- [TASK ITEM]: Collect every line below that contains the word "pattern".

- [THE RECORDS]:
*** Begin section ***

Lemma matcher_cases_witness :
  let a := Matcher.on_line "A" (1 # 10)%Q in
  let b := Matcher.on_line "B" (9 # 10)%Q in
  Matcher.identity_distance Matcher.line_distance 0%Q a = Some (1 # 10)%Q /\
  (1 # 10 <= 6 # 10)%Q /\
  Matcher.identity
    (Matcher.match_descriptor Matcher.line_distance (6 # 10)%Q (1 # 100)%Q 0%Q [a; b])
  = Some "A".
Proof.
  split; [reflexivity|].
  split; [unfold Qle; simpl; lia|].
  apply (proj1 (matcher_cases Q Matcher.line_distance (6 # 10)%Q (1 # 100)%Q 0%Q)
           [] (Matcher.on_line "A" (1 # 10)%Q) [Matcher.on_line "B" (9 # 10)%Q]
           (1 # 10)%Q).
  - reflexivity.
  - unfold Qle; simpl; lia.
  - intros j y [<- | []] H; injection H as <-.
    split; reflexivity.
Defined.

(** C8, as stated, fails.  With threshold 0.6 and epsilon 0.01, and A, B
    and C at distances 0.1, 0.9 and 0.9 of the descriptor: the distances of
    B and C are within epsilon of each other, yet the result is A, the only
    identity near.  With epsilon 0.05, and A and B at distances 0.59 and
    0.61: A is the one identity within the threshold, yet the result is
    unknown, B being within epsilon of the minimum. *)
Lemma matcher_far_pair_and_near_tie :
  let a := Matcher.on_line "A" (1 # 10)%Q in
  let b := Matcher.on_line "B" (9 # 10)%Q in
  let c := Matcher.on_line "C" (9 # 10)%Q in
  let a' := Matcher.on_line "A" (59 # 100)%Q in
  let b' := Matcher.on_line "B" (61 # 100)%Q in
  (Matcher.identity_distance Matcher.line_distance 0%Q b = Some (9 # 10)%Q /\
   Matcher.identity_distance Matcher.line_distance 0%Q c = Some (9 # 10)%Q /\
   (Qabs ((9 # 10)%Q - (9 # 10)%Q) <= 1 # 100)%Q /\
   Matcher.identity
     (Matcher.match_descriptor Matcher.line_distance (6 # 10)%Q (1 # 100)%Q 0%Q
        [a; b; c])
   = Some "A") /\
  (Matcher.identity_distance Matcher.line_distance 0%Q a' = Some (59 # 100)%Q /\
   (59 # 100 <= 6 # 10)%Q /\
   Matcher.identity_distance Matcher.line_distance 0%Q b' = Some (61 # 100)%Q /\
   (6 # 10 < 61 # 100)%Q /\
   Matcher.identity
     (Matcher.match_descriptor Matcher.line_distance (6 # 10)%Q (5 # 100)%Q 0%Q
        [a'; b'])
   = None).
Proof.
  repeat split; try reflexivity; unfold Qle; simpl; lia.
Qed.

(* ================================================================= *)
(** ** Status buttons and mark-all-present: how they compose *)

(** X1.  Two status updates of the same student in a row amount to the
    second one alone. *)
Theorem updateStatus_last_wins : forall sid s1 s2 st,
  updateStatus sid s2 (updateStatus sid s1 st) = updateStatus sid s2 st.
Proof.
  intros sid s1 s2 st; unfold updateStatus, setAttendance; simpl.
  f_equal; rewrite map_map; apply map_ext; intros a.
  destruct (String.eqb (studentId a) sid) eqn:E; simpl; rewrite E; reflexivity.
Qed.

(** X2.  Status updates of two different students can be made in either
    order. *)
Theorem updateStatus_commute : forall sid1 s1 sid2 s2 st,
  sid1 <> sid2 ->
  updateStatus sid1 s1 (updateStatus sid2 s2 st)
  = updateStatus sid2 s2 (updateStatus sid1 s1 st).
Proof.
  intros sid1 s1 sid2 s2 st Hne; unfold updateStatus, setAttendance; simpl.
  f_equal; rewrite !map_map; apply map_ext; intros a.
  destruct (String.eqb (studentId a) sid1) eqn:E1;
    destruct (String.eqb (studentId a) sid2) eqn:E2;
    simpl; rewrite ?E1, ?E2; try reflexivity.
  apply String.eqb_eq in E1, E2; congruence.
Qed.
(** * Orders and recurring subscriptions: a shallow embedding of
      [server/graphql/v1/mutations/orders.js]

    The mutations of the orders module are embedded as functions in a state
    and exception monad over the persistent store.  Every definition names the
    source function it follows; the collaborators that live outside of the
    module (payment provider, GitHub client, user and payment method models)
    are fields of one record of the section. *)

From Stdlib Require Import ZArith Ascii String List Bool Lia.
From stdpp Require Import base option decidable list strings pretty gmap fin_maps.

Local Open Scope string_scope.
Local Open Scope list_scope.
Local Open Scope Z_scope.

(** ** Errors

    [Error] is JavaScript's [Error], [TypeError] what a property access on
    [null] or [undefined] raises, the three others are the classes of
    [graphql/errors] the module throws. *)

Inductive error : Type :=
  | Error (message : string)
  | TypeError (message : string)
  | ValidationFailed (message : string)
  | Unauthorized (message : string)
  | NotFound (message : string).

(** ** The monad: a store that survives an exception *)

Module Eff.

Definition M (S A : Type) : Type := S -> S * (error + A).

Definition ret {S A} (a : A) : M S A := fun s => (s, inr a).

Definition bind {S A B} (m : M S A) (k : A -> M S B) : M S B :=
  fun s => match m s with
           | (s', inr a) => k a s'
           | (s', inl e) => (s', inl e)
           end.

Definition throw {S A} (e : error) : M S A := fun s => (s, inl e).

Definition get {S} : M S S := fun s => (s, inr s).
(** * opencode-damage-control: the decision engine and its configuration overlay

    A shallow embedding of [src/patterns.ts] (pattern matcher, path classifier,
    shell operation classifier, protection evaluator), of [src/config.ts]
    (validation, merge, loading and application of configuration overlays)
    and of the two hooks of [src/index.ts], followed by the properties the
    specification states about them and by further properties of the
    program.

    Conventions of the embedding.
    - A JavaScript string is a sequence of code units; the development works
      with the 8-bit code units of Rocq's [ascii] (the Latin-1 range), which
      covers every rule of the repository.  Record fields hold [string];
      character-level primitives work on [list ascii].
    - [new RegExp(src, flags)] is the function [RegExp.compile]: a parser for
      the regular-expression syntax the rule data and [globToRegex] use,
      returning [None] where the constructor raises a [SyntaxError] (and for
      syntax outside that fragment: braces quantifiers, back-references,
      look-behind, hexadecimal and unicode escapes).  Matching follows the
      backtracking semantics of ECMAScript: greedy and lazy quantifiers in
      priority order, the refusal of empty iterations, look-ahead.
    - A function that can raise returns in the [result] type.
    - A JavaScript object used as a dictionary is a [gmap string _] of its own
      properties; keys that name a member of [Object.prototype] (such as
      [constructor]) are outside the dictionaries considered here. *)

From Stdlib Require Import Ascii String List Bool Arith ZArith Lia.
From stdpp Require Import gmap strings list fin_maps pretty relations.
Import ListNotations.

Set Warnings "-register-all".

(* ===================================================================== *)
(** ** Results of computations that can raise *)
(* ===================================================================== *)

Inductive exn : Type :=
| SyntaxError (pattern : string)   (* raised by [new RegExp] *)
| TypeError (what : string).       (* raised by a failed conversion *)

Inductive result (A : Type) : Type :=
| Ok (a : A)
| Throw (e : exn).
Arguments Ok {A} a.
Arguments Throw {A} e.

Definition rbind {A B} (x : result A) (f : A -> result B) : result B :=
  match x with
  | Ok a => f a
  | Throw e => Throw e
  end.

Declare Scope result_scope.
Delimit Scope result_scope with result.
Notation "'let*' x ':=' e1 'in' e2" := (rbind e1 (fun x => e2))
  (at level 10, x pattern, e1 at level 100, e2 at level 200) : result_scope.

Definition is_ok {A} (x : result A) : bool :=
  match x with Ok _ => true | Throw _ => false end.

(* ===================================================================== *)
(** ** Code units and the string primitives of the host language *)
(* ===================================================================== *)

Module JsStr.

Definition chars (s : string) : list ascii := list_ascii_of_string s.
Definition str (l : list ascii) : string := string_of_list_ascii l.

Definition code (c : ascii) : nat := nat_of_ascii c.

Definition ceqb (a b : ascii) : bool := Ascii.eqb a b.

Definition in_range (lo hi c : ascii) : bool :=
  (code lo <=? code c) && (code c <=? code hi).
(** C6, what the code does. On an instance without the capability of a
    setter, whose class dictionary has no topic under the key of the setter
    (the instance did not generate one), the setter raises [KeyError] on
    the lookup of the topic, before the guard of
    [_capability_state_helper] is reached. Nothing is published. *)
Theorem setter_unconfigured_KeyError (st st1 : State) (cfg : config)
    (c : Capability.t) (op : setter) :
  generate_config st = (Ok cfg, st1) ->
  _state_topics (cls st) !! setter_key op = None ->
  capability (_settings (self st)) = Some c ->
  contains (setter_flag op) c = false ->
  accepted op (_entity (self st)) ->
  call op st1 = (Raise (KeyError (setter_key op)), st1).
Proof.
  intros Hrun Hempty Hc Hf Ha.
  pose proof (generate_config_Ok_inv _ _ _ Hrun) as Hp.
  rewrite (generate_config_Ok st Hp), Hc in Hrun. simpl rows_of in Hrun.
  injection Hrun as <- <-.
  rewrite call_accepted by exact Ha.
  unfold looks_up_and_sends. simpl cls.
  rewrite state_topics_lookup_absent; [simpl; rewrite Hempty; reflexivity|].
  intros (f & Hfc & Hin)%elem_of_rows. apply elem_of_row_state in Hin.
  rewrite (state_key_inj _ _ _ Hin (setter_key_state_key op)) in Hfc.
  congruence.
Qed.


(** *** The constructor *)

Lemma contains_falsy (f : flag) (c : Capability.t) :
  truthy c = false -> contains f c = false.
Proof.
  unfold truthy. intros H%negb_false_iff%N.eqb_eq. subst c.
  destruct f; reflexivity.
Qed.

(** C9. The constructor gives [fan_modes], [modes] and [swing_modes] their
    default list exactly when FAN_MODE, MODE, SWING_MODE is in the
    capability set and the field is [None] or empty; a list that is set is
    kept, and so is every other field of the entity and of the settings. *)
Theorem init_installs_defaults (self0 : Climate) (settings : ClimateSetting)
    (callbacks : gmap string Callback) (user_data : option UserData) :
  let e := entity settings in
  let e' := _entity (__init__ self0 settings callbacks user_data) in
  let s' := _settings (__init__ self0 settings callbacks user_data) in
  fan_modes e' =
    (if configured FAN_MODE settings && not_ (fan_modes e)
     then Some ["auto"; "low"; "medium"; "high"] else fan_modes e)
  /\ modes e' =
    (if configured MODE settings && not_ (modes e)
     then Some ["auto"; "off"; "cool"; "heat"; "dry"; "fan_only"] else modes e)
  /\ swing_modes e' =
    (if configured SWING_MODE settings && not_ (swing_modes e)
     then Some ["on"; "off"] else swing_modes e)
  /\ preset_modes e' = preset_modes e
  /\ name e' = name e /\ component e' = component e
  /\ initial e' = initial e
  /\ max_humidity e' = max_humidity e /\ max_temp e' = max_temp e
  /\ min_humidity e' = min_humidity e /\ min_temp e' = min_temp e
  /\ optimistic e' = optimistic e
  /\ payload_available e' = payload_available e
  /\ payload_not_available e' = payload_not_available e
  /\ payload_off e' = payload_off e /\ payload_on e' = payload_on e
  /\ precision e' = precision e
  /\ temperature_unit e' = temperature_unit e /\ temp_step e' = temp_step e
  /\ mqtt s' = mqtt settings /\ capability s' = capability settings
  /\ manual_availability s' = manual_availability settings.
Proof.
  destruct settings as [mq e mav cap].
  destruct e as [nm co fm ini mxh mxt mnh mnt mo opt pa pna poff pon pr pm sm
                 tu ts].
  unfold __init__, install_defaults, configured, _entity. simpl.
  destruct cap as [c|]; simpl; [|repeat split].
  destruct (truthy c) eqn:Ht.
  - destruct (contains FAN_MODE c), (contains MODE c), (contains SWING_MODE c),
      fm as [[|? ?]|], mo as [[|? ?]|], sm as [[|? ?]|];
      simpl; repeat split.
  - rewrite !(contains_falsy _ c Ht). simpl. repeat split.
Qed.

Lemma init_capability (self0 : Climate) (settings : ClimateSetting)
    (callbacks : gmap string Callback) (user_data : option UserData) :
  capability (_settings (__init__ self0 settings callbacks user_data))
  = capability settings.
Proof.
  unfold __init__, install_defaults. simpl.
  destruct (capability settings) as [c|] eqn:Hc; simpl; [|exact Hc].
  destruct (truthy c); [|exact Hc].
  destruct (contains FAN_MODE c && _), (contains MODE c && _),
    (contains SWING_MODE c && _); exact Hc.
Qed.

Lemma init_published (self0 : Climate) (settings : ClimateSetting)
    (callbacks : gmap string Callback) (user_data : option UserData) :
  published (mqtt_client (__init__ self0 settings callbacks user_data))
  = published (mqtt_client self0).
Proof.
  unfold __init__, install_defaults. simpl.
  destruct (capability settings) as [c|]; simpl; [|reflexivity].
  destruct (truthy c); [|reflexivity].
  destruct (contains FAN_MODE c && _), (contains MODE c && _),
    (contains SWING_MODE c && _); reflexivity.
Qed.


(** *** One pair of dictionaries for all instances *)

(** C8. The topic dictionaries belong to the class. What [generate_config]
    on an instance [a] writes is what every other instance reads: a second
    instance [b], constructed afterwards, finds the state topics and the
    command topics generated for [a] in the dictionaries, and a setter of
    [b] for a capability both have publishes on the state topic of [a]. *)
Theorem class_topics_shared (a b0 : Climate) (cl : ClimateClass)
    (cfg : config) (st' : State) (settings : ClimateSetting)
    (callbacks : gmap string Callback) (user_data : option UserData)
    (ca cb : Capability.t) (op : setter) :
  generate_config {| self := a; cls := cl |} = (Ok cfg, st') ->
  capability (_settings a) = Some ca ->
  contains (setter_flag op) ca = true ->
  capability settings = Some cb ->
  contains (setter_flag op) cb = true ->
  let b := __init__ b0 settings callbacks user_data in
  accepted op (_entity b) ->
  _state_topics (cls st') !! setter_key op
  = Some (state_topic_of a (setter_key op))
  /\ (forall f key, contains f ca = true -> command_key f = Some key ->
        PyDict.get key (_command_topics (cls st'))
        = Some (command_topic_of a key))
  /\ exists r st2,
       call op {| self := b; cls := cls st' |} = (r, st2)
       /\ published (mqtt_client (self st2))
          = published (mqtt_client b0)
            ++ [(state_topic_of a (setter_key op), setter_payload op)].
Proof.
  intros Hrun Hca Hfa Hcb Hfb b Hacc.
  destruct (generated_state_topic _ _ _ ca op Hrun Hca Hfa) as (_ & _ & Hst).
  split; [exact Hst|]. split.
  - intros f key Hf Hk.
    pose proof (generate_config_Ok_inv _ _ _ Hrun) as Hp.
    rewrite (generate_config_Ok _ Hp) in Hrun. simpl in Hrun.
    rewrite Hca in Hrun. simpl rows_of in Hrun. injection Hrun as <- <-.
    simpl. apply (apply_rows_command _ ca _ f key Hf Hk).
  - eexists _, _. split.
    + apply (call_sends op _ cb (state_topic_of a (setter_key op))).
      * exact Hacc.
      * change (capability (_settings b) = Some cb).
        unfold b. rewrite init_capability. exact Hcb.
      * exact Hfb.
      * exact Hst.
    + rewrite <- (init_published b0 settings callbacks user_data).
      reflexivity.
Qed.

End Setters.

(** ** The connection callback *)

Section Connection.

Context {Number Callback UserData : Type}.
Context {NumberStr : @Str Number} {Base : @Discoverable Number}.
Context {Net : @Broker Callback UserData}.

Local Abbreviation State := (@State Number Callback UserData).
Local Abbreviation Climate := (@Climate Number Callback UserData).
Local Abbreviation Client := (@Client Callback UserData).
Local Abbreviation config := (gmap string (@pyobj Number)).

Lemma append_assoc (a b c : string) : (a +:+ b) +:+ c = a +:+ (b +:+ c).
Proof.
  induction a as [|x a IH]; [reflexivity|].
  rewrite !append_cons, IH. reflexivity.
Qed.

Lemma command_topic_split (o : Climate) (key : string) :
  command_topic_of o key = command_base o +:+ String "/" (command_name key).
Proof.
  unfold command_topic_of, command_base, command_name.
  rewrite !append_assoc. reflexivity.
Qed.

Lemma command_wildcard_split (o : Climate) :
  command_wildcard o = command_base o +:+ "/#".
Proof.
  unfold command_wildcard, command_base. rewrite !append_assoc. reflexivity.
Qed.

(** The subscription covers every command topic of the instance. *)
Lemma wildcard_covers (o : Climate) (key : string) :
  Topic.matches (command_wildcard o) (command_topic_of o key) = true.
Proof.
  rewrite command_wildcard_split, command_topic_split. apply wildcard_matches.
Qed.

(** *** The loop over the command topics *)

Lemma add_callbacks_run (items : list (string * string)) (st : State) :
  add_callbacks items st =
  (Ok tt,
   on_self (with_mqtt_client
              (fold_left (register (command_callbacks (self st))) items
                 (mqtt_client (self st)))) st).
Proof.
  revert st. induction items as [|[key value] items IH];
    intros [[s et a c cbs] cl]; [reflexivity|].
  simpl add_callbacks. unfold bind, gets. simpl.
  unfold register at 2. simpl.
  destruct (cbs !! key) as [cb|].
  - unfold message_callback_add, modify. simpl. rewrite IH. reflexivity.
  - unfold ret. rewrite IH. reflexivity.
Qed.

Lemma register_keeps (callbacks : gmap string Callback)
    (items : list (string * string)) (c : Client) (t : string) :
  (forall k, (k, t) ∈ items -> callbacks !! k = None) ->
  on_message_filtered (fold_left (register callbacks) items c) !! t
  = on_message_filtered c !! t.
Proof.
  revert c. induction items as [|[k v] items IH]; intros c Hno; [reflexivity|].
  simpl. rewrite IH.
  - unfold register. simpl.
    destruct (callbacks !! k) as [cb|] eqn:Hk; [|reflexivity].
    simpl. apply lookup_insert_ne. intros ->.
    rewrite (Hno k) in Hk by left. discriminate.
  - intros k' H'. apply Hno. right. exact H'.
Qed.

Lemma register_stays (callbacks : gmap string Callback)
    (items : list (string * string)) (c : Client) (t : string) (cb : Callback) :
  (forall k, (k, t) ∈ items -> callbacks !! k = Some cb) ->
  on_message_filtered c !! t = Some cb ->
  on_message_filtered (fold_left (register callbacks) items c) !! t = Some cb.
Proof.
  revert c. induction items as [|[k v] items IH]; intros c Hall Hc; [exact Hc|].
  simpl. apply IH.
  - intros k' H'. apply Hall. right. exact H'.
  - unfold register. simpl.
    destruct (callbacks !! k) as [cb'|] eqn:Hk; [|exact Hc].
    simpl. destruct (decide (v = t)) as [->|Hne].
    + rewrite (Hall k) in Hk by left. injection Hk as ->.
      apply lookup_insert_eq.
    + rewrite lookup_insert_ne by exact Hne. exact Hc.
Qed.

Lemma register_adds (callbacks : gmap string Callback)
    (items : list (string * string)) (c : Client) (k0 t : string)
    (cb : Callback) :
  (k0, t) ∈ items ->
  (forall k, (k, t) ∈ items -> callbacks !! k = Some cb) ->
  on_message_filtered (fold_left (register callbacks) items c) !! t = Some cb.
Proof.
  revert c. induction items as [|[k v] items IH]; intros c Hin Hall.
  - inversion Hin.
  - simpl. apply elem_of_cons in Hin as [[= <- <-]|Hin].
    + apply register_stays.
      * intros k' H'. apply Hall. right. exact H'.
      * unfold register. simpl. rewrite (Hall k0) by left.
        simpl. apply lookup_insert_eq.
    + apply IH; [exact Hin|].
      intros k' H'. apply Hall. right. exact H'.
Qed.


(** *** The command dictionary in the reachable states *)

Lemma table_command_levels :
  Forall (fun e : kind * string => PyStr.no_slash (command_name e.2) = true)
    (flat_map row members).
Proof. apply (bool_decide_unpack _). vm_compute. reflexivity. Qed.

Lemma table_command_names_inj :
  Forall (fun e : kind * string =>
    Forall (fun e' : kind * string =>
      e.1 = CommandTopic -> e'.1 = CommandTopic ->
      command_name e.2 = command_name e'.2 -> e.2 = e'.2)
      (flat_map row members))
    (flat_map row members).
Proof. apply (bool_decide_unpack _). vm_compute. reflexivity. Qed.

Lemma command_topic_last_level (o : Climate) (key : string) :
  (CommandTopic, key) ∈ flat_map row members ->
  last (PyStr.split_slash (command_topic_of o key)) = Some (command_name key).
Proof.
  intros Hin. rewrite command_topic_split. apply last_level_append.
  exact (proj1 (Forall_forall _ _) table_command_levels _ Hin).
Qed.

Lemma reachable_command_topics_wf (cl : ClimateClass) :
  @reachable Number Callback UserData Base cl ->
  command_topics_wf (_command_topics cl).
Proof.
  induction 1 as [|st st' r Hreach IH Hrun].
  - intros k v Hin. inversion Hin.
  - rewrite generate_config_run in Hrun.
    destruct (parent_config (self st) !! "state_topic").
    + injection Hrun as _ <-. simpl. intros k v Hin.
      apply command_topics_elem_of in Hin as [Hin|[Hin ->]].
      * apply IH. exact Hin.
      * assert ((CommandTopic, k) ∈ flat_map row members) as Ht.
        { destruct (capability (_settings (self st))) as [c|]; simpl in Hin.
          - apply (rows_subset_table c _ Hin).
          - inversion Hin. }
        split; [exact Ht|]. apply command_topic_last_level. exact Ht.
    + injection Hrun as _ <-. exact IH.
Qed.

(** In a well-formed command dictionary a topic belongs to one key. *)
Lemma command_topics_wf_key (d : list (string * string)) (k k' v : string) :
  command_topics_wf d -> (k, v) ∈ d -> (k', v) ∈ d -> k = k'.
Proof.
  intros Hwf Hk Hk'.
  destruct (Hwf k v Hk) as [Ht Hl]. destruct (Hwf k' v Hk') as [Ht' Hl'].
  pose proof (proj1 (Forall_forall _ _) table_command_names_inj _ Ht) as H.
  pose proof (proj1 (Forall_forall _ _) H _ Ht') as H'. simpl in H'.
  apply H'; [reflexivity..|]. congruence.
Qed.

(** *** The run of [on_client_connected] *)

Lemma on_client_connected_run (st : State) :
  on_client_connected st =
  if (subscribe_rc (mqtt_client (self st)) (command_wildcard (self st)) 1
      =? MQTT_ERR_SUCCESS)%Z
  then match generate_config (subscribed st) with
       | (Ok cfg, st2) => (Ok tt, routed (written cfg st2))
       | (Raise e, st2) => (Raise e, st2)
       end
  else (Raise (RuntimeError (Literal "Error subscribing to MQTT command topic")),
        subscribed st).
Proof.
  unfold on_client_connected, bind at 1, gets at 1.
  unfold bind at 1. unfold subscribe at 1. fold (subscribed st).
  destruct (_ =? _)%Z; simpl; [|reflexivity].
  unfold bind at 1. unfold write_config, bind at 1.
  destruct (generate_config (subscribed st)) as [[cfg|e] st2]; [|reflexivity].
  unfold bind, gets, publish, ret. simpl. fold (written cfg st2).
  rewrite add_callbacks_run. reflexivity.
Qed.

*** End section ***

- [RESULT OF THIS EXERCISE]:
    A shallow embedding of [src/patterns.ts] (pattern matcher, path classifier,
| SyntaxError (pattern : string)   (* raised by [new RegExp] *)
  (at level 10, x pattern, e1 at level 100, e2 at level 200) : result_scope.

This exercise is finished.